Pam Hodges initiated this exhibit and is a co-curator. Since retiring in 2019, as Boys & Girls Clubs of America’s Director of Learning in Atlanta, GA, she returned to Tulsa and is working as a community volunteer and learning new art media. While not claiming to be an artist, she has a BA degree in studio art and art history, was an Assistant Registrar at the Detroit Institute of Arts, a Director of Education at Philbrook Museum of Arts, and a Director of Community Arts at the Arts & Humanities Council of Tulsa.

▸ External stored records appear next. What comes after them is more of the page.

Definition joinListElements (usedFor : UsedFor) (doc : nat) (dom : Dom)
  : option (Result Dom) :=
  join_loop (List.length (children dom doc)) usedFor doc (mkJoin dom empty 0).

(** *** renderHTML of the three extensions

    The trees that [DOMSerializer.serializeFragment] builds from the output
    specs: tag names in upper case as the DOM reports them, the style
    attribute as the list of its declarations, the content of the node (the
    hole 0) as one text node.  [getListStyleType] has its default. *)
Definition content_nodes (node : Node) : list HtmlNode :=
  match content node with
  | [] => []
  | cs => [HText (String.string_of_list_ascii cs)]
  end.

Definition px (n : Z) : string := pretty n +:+ "px".

Definition renderHTML_ordered (node : Node) : HtmlNode :=
  HElement "OL" [("start", pretty (counter (attrs node)))]
    (Some [("margin-bottom", "0"); ("margin-left", px (20 * node_indent node));
           ("list-style-type", "decimal")])
    [HElement "LI" [("data-list-indent", pretty (node_indent node))] None
       (content_nodes node)].

Definition renderHTML_unordered (node : Node) : HtmlNode :=
  HElement "UL" []
    (Some [("margin-bottom", "0"); ("margin-left", px (20 * node_indent node));
           ("list-style-type", "disc")])
    [HElement "LI" [("data-list-indent", pretty (node_indent node))] None
       (content_nodes node)].

Definition renderHTML_task (ariaLabel : string) (node : Node) : HtmlNode :=
  HElement "UL" [("data-task-list", "")]
    (Some [("margin-bottom", "0"); ("margin-left", px (20 * node_indent node));
           ("list-style-type", "none")])
    [HElement "LI"
       [("data-list-indent", pretty (node_indent node));
        ("data-checked", if checked (attrs node) then "true" else "false")]
       (Some [("position", "relative")])
       [HElement "LABEL" []
          (Some [("position", "absolute"); ("left", "-20px"); ("top", "0");
                 ("user-select", "none")])
          [HElement "INPUT"
             ([("type", "checkbox"); ("disabled", "true")]
              ++ (if checked (attrs node) then [("checked", "checked")] else [])
              ++ [("arialabel", ariaLabel)]) None [];
           HElement "SPAN" [] None []];
        HElement "DIV" [] None (content_nodes node)]].

(** Any other block, here as a paragraph. *)
Definition renderHTML_other (node : Node) : HtmlNode :=
  HElement "P" [] None (content_nodes node).

(** [checkboxAriaLabel], for options without a label of their own. *)
Definition checkboxAriaLabel (node : Node) : string :=
  "Task item checkbox for "
  +:+ match content node with
      | [] => "empty task item"
      | cs => String.string_of_list_ascii cs
      end.

Definition renderHTML (node : Node) : HtmlNode :=
  match getListType node with
  | Some ordered => renderHTML_ordered node
  | Some unordered => renderHTML_unordered node
  | Some task => renderHTML_task (checkboxAriaLabel node) node
  | None => renderHTML_other node
  end.

(** [serializeFragment]: the fragment of the rendered nodes, joined; then the
    trees of its children. *)
Definition serializeFragment (usedFor : UsedFor) (fragment : list Node)
  : option (Result (list HtmlNode)) :=
  match joinListElements usedFor 0%nat (Dom.fragment (renderHTML <$> fragment)) with
  | None => None
  | Some (inl e) => Some (inl e)
  | Some (inr dom) =>
      match innerHTML dom 0%nat with
      | Some nodes => Some (inr nodes)
      | None => None
      end
  end.

End Serializer.
Import Serializer.

(** ** The parse rules: contentElement and replaceParagraphsWithBreaks

    The callbacks mutate the element that they are given and nothing else
    holds a reference to it while they run: they are modelled as functions
    from the tree of the element to its tree afterwards.  HTML elements are
    the [HElement] nodes, text nodes the [HText] nodes. *)
Module ParseRules.

Definition with_childNodes (cs : list HtmlNode) (n : HtmlNode) : HtmlNode :=
  match n with
  | HText data => HText data
  | HElement t attributes style _ => HElement t attributes style cs
  end.

(** [child instanceof HTMLElement && child.tagName === "P"] *)
Definition isParagraph (child : HtmlNode) : bool :=
  isElement child && bool_decide (tagName child = "P").

(** [element.ownerDocument.createElement("br")] *)
Definition br : HtmlNode := HElement "BR" [] None [].

(** The loop over [originalChildNodes], from the child at hand on: what is
    among the children of [element] in the place of each original child.  A
    paragraph gives way to its own children, followed by a BR unless the
    paragraph is the last child or the next original child is an OL, UL or
    LI element. *)
Fixpoint replace_loop (originalChildNodes : list HtmlNode) : list HtmlNode :=
  match originalChildNodes with
  | [] => []
  | child :: rest =>
      if isParagraph child then
        childNodes child
        ++ match rest with
           | [] => []
           | nextChild :: _ =>
               if isElement nextChild
                  && (bool_decide (tagName nextChild = "OL")
                      || bool_decide (tagName nextChild = "UL")
                      || bool_decide (tagName nextChild = "LI"))
               then [] else [br]
           end
        ++ replace_loop rest
      else child :: replace_loop rest
  end.

(** [replaceParagraphsWithBreaks(element)] *)
Definition replaceParagraphsWithBreaks (element : HtmlNode) : HtmlNode :=
  let hasPChild := existsb isParagraph (childNodes element) in
  if negb hasPChild then element
  else with_childNodes (replace_loop (childNodes element)) element.

(** The text of [document.createTextNode("\u00A0")]: one no-break space. *)
Definition nbsp : string := String (ascii_of_N 160) EmptyString.

(** [element.prepend(node)] *)
Definition prepend (node : HtmlNode) (element : HtmlNode) : HtmlNode :=
  with_childNodes (node :: childNodes element) element.

(** The [contentElement] of the parse rule of FlatListOrdered. *)
Definition contentElement_ordered (element : HtmlNode) : HtmlNode :=
  let element := replaceParagraphsWithBreaks element in
  if hasNoContentBeforeChildList element then prepend (HText nbsp) element else element.

(** The [contentElement] of the parse rule of FlatListUnordered. *)
Definition contentElement_unordered (element : HtmlNode) : HtmlNode :=
  let element := replaceParagraphsWithBreaks element in
  if hasNoContentBeforeChildList element then prepend (HText nbsp) element else element.

(** The [contentElement] of the parse rule of FlatListTask: the content
    element of the LI, as it is after the rule has worked on it. *)
Definition contentElement_task (element : HtmlNode) : HtmlNode :=
  let contentElement := Utils.getContentElement task element in
  let contentElement := replaceParagraphsWithBreaks contentElement in
  if hasNoContentBeforeChildList contentElement
  then prepend (HText nbsp) contentElement else contentElement.

End ParseRules.
Import ParseRules.

(** ** The key handlers of FlatListCore *)
Module Keymap.

(** What the handlers read of [editor.state.selection], for a document whose
    children are text blocks: [from], [to], the index in the document of the
    text block [$to.parent], and [$to.parentOffset].  A selection with
    [from = to] lies in one text block, and [nodesBetween(from, to)] then
    visits that block alone: its one range is the range of that child. *)
Record Selection := mkSelection {
  sel_from : Z;
  sel_to : Z;
  sel_index : nat;
  sel_parentOffset : Z
}.

(** [isFlatListNode($to.parent)] *)
Definition parent_is_list (doc : Doc) (sel : Selection) : bool :=
  match doc !! sel_index sel with
  | Some parent => isFlatListNode parent
  | None => false
  end.

(** [handleBackspace1(editor)]: [None] is false; otherwise the document that
    [editor.commands.dedentFlatListItem(true)] dispatches. *)
Definition handleBackspace1 (doc : Doc) (sel : Selection) : option Doc :=
  if negb (bool_decide (sel_from sel = sel_to sel)) then None
  else if negb (parent_is_list doc sel) then None
  else if negb (bool_decide (sel_parentOffset sel = 0)) then None
  else
    let r := dedentFlatListItem true doc [(sel_index sel, 1%nat)] in
    if r.2 then Some r.1 else None.

(** The key pressed [n] times, the selection staying where it is (the steps
    of the command keep the size of every node). *)
Fixpoint press (n : nat) (doc : Doc) (sel : Selection) : option Doc :=
  match n with
  | O => Some doc
  | S n =>
      match handleBackspace1 doc sel with
      | Some doc => press n doc sel
      | None => None
      end
  end.

End Keymap.
Import Keymap.

(** * Definitions for the statements and their proofs *)

(** ** The commands *)
(** The node with its indent increased by 1. *)
Definition bump (node : Node) : Node :=
  set_node_attrs (with_indent (attrs node) (node_indent node + 1)) node.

Her leadership was also demonstrated when serving as a former board president of the Oklahoma Visual Arts Coalition and a board member for Living Arts of Tulsa and chair for New Genre Festivals.
Pam’s interest in creativity is lifelong. The dissertation she wrote for her PhD from Oklahoma State University explored the differences in the everyday creativity between people who self- identified as artists and those who did not. Visionary artists often bridge the gap between these two groups: Not self-identifying as artists, but intertwining the making of art with their everyday life. This reason, along with aesthetics, has motivated Pam to pursue the quest to find Oklahoma-based Visionary Artists and curate this exhibit.
Songs of Wool: Vena Tipton’s Hooked Rugs will have a screening in two locations: Tulsa
and Guthrie.
Tulsa: 7 pm on Friday, November 3rd at Liggett Studios
Guthrie: 7 pm on Friday, April 19th at Owens Arts Place Museum
The filmmaker, Cathey Edwards, will be present to discuss the film and answer questions after each screening.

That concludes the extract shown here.